## DIRECTIONS
From the records below, transcribe exactly the lines that begin at the line with "Section Init." and end at the line with "ix_n : 0 <= nfds x <= event_count x;", both included.

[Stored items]
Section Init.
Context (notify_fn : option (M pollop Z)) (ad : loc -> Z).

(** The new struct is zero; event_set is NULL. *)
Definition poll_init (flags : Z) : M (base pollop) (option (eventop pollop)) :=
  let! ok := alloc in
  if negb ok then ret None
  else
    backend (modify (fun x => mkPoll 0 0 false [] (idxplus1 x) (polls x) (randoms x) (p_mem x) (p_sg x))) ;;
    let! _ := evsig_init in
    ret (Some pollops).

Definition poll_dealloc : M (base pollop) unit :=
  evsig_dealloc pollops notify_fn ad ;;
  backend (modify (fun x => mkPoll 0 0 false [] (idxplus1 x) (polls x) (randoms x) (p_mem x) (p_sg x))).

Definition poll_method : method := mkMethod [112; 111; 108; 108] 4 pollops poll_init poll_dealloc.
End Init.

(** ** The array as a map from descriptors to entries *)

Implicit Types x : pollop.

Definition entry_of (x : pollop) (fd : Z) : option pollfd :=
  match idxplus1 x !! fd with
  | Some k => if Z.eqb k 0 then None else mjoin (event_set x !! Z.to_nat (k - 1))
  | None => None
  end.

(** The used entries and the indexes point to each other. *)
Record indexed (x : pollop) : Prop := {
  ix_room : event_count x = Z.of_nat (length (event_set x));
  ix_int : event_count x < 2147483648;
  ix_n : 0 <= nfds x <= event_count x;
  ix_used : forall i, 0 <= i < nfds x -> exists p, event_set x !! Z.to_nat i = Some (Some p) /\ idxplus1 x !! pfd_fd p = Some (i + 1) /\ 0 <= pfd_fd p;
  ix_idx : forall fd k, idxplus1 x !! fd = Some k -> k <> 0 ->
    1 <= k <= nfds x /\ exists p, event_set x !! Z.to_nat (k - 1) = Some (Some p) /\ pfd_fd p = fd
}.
---
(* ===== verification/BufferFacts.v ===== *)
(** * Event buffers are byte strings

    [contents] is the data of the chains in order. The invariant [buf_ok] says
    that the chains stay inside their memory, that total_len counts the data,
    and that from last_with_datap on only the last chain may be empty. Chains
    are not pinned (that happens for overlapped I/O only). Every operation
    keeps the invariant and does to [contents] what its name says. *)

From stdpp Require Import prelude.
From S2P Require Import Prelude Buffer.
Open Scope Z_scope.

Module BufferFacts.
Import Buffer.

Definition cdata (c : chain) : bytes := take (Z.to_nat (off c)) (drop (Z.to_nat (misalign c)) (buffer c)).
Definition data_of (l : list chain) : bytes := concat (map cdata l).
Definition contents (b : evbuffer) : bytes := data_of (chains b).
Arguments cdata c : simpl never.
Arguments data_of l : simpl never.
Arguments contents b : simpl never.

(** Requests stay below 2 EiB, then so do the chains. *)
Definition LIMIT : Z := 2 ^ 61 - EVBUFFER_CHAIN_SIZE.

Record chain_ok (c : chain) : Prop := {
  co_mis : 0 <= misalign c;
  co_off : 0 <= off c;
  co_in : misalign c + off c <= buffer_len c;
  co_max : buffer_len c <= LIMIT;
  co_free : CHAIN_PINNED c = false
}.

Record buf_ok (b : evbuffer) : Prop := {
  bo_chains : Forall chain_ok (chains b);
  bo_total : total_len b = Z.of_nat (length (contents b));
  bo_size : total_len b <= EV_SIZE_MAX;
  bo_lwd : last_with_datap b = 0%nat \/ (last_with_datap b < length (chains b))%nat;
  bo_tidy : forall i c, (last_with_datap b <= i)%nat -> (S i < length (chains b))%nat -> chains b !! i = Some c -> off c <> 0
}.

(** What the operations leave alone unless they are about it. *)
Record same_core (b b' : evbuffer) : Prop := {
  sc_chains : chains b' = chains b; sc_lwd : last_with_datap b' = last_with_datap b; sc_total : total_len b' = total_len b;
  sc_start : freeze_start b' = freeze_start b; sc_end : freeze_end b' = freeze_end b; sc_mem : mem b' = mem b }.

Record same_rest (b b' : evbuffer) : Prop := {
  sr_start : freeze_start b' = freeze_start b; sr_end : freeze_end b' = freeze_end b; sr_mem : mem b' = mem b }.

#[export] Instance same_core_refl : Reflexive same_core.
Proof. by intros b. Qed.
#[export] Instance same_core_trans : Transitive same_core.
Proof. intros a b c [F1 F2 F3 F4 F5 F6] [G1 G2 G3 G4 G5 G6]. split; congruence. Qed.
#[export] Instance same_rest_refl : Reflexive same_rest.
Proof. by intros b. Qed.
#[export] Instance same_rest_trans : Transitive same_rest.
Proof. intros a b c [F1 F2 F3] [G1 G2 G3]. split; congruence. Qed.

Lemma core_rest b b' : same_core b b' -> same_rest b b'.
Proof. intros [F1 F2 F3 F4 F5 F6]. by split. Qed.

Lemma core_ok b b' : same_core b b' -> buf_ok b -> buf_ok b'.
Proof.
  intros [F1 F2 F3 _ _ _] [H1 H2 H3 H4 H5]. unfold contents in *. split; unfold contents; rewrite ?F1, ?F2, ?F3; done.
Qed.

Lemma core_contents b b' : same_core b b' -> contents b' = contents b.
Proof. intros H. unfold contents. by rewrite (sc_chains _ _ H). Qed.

## ANSWER FOR THIS EXERCISE
Section Init.
Context (notify_fn : option (M pollop Z)) (ad : loc -> Z).

(** The new struct is zero; event_set is NULL. *)
Definition poll_init (flags : Z) : M (base pollop) (option (eventop pollop)) :=
  let! ok := alloc in
  if negb ok then ret None
  else
    backend (modify (fun x => mkPoll 0 0 false [] (idxplus1 x) (polls x) (randoms x) (p_mem x) (p_sg x))) ;;
    let! _ := evsig_init in
    ret (Some pollops).

Definition poll_dealloc : M (base pollop) unit :=
  evsig_dealloc pollops notify_fn ad ;;
  backend (modify (fun x => mkPoll 0 0 false [] (idxplus1 x) (polls x) (randoms x) (p_mem x) (p_sg x))).

Definition poll_method : method := mkMethod [112; 111; 108; 108] 4 pollops poll_init poll_dealloc.
End Init.

(** ** The array as a map from descriptors to entries *)

Implicit Types x : pollop.

Definition entry_of (x : pollop) (fd : Z) : option pollfd :=
  match idxplus1 x !! fd with
  | Some k => if Z.eqb k 0 then None else mjoin (event_set x !! Z.to_nat (k - 1))
  | None => None
  end.

(** The used entries and the indexes point to each other. *)
Record indexed (x : pollop) : Prop := {
  ix_room : event_count x = Z.of_nat (length (event_set x));
  ix_int : event_count x < 2147483648;
  ix_n : 0 <= nfds x <= event_count x;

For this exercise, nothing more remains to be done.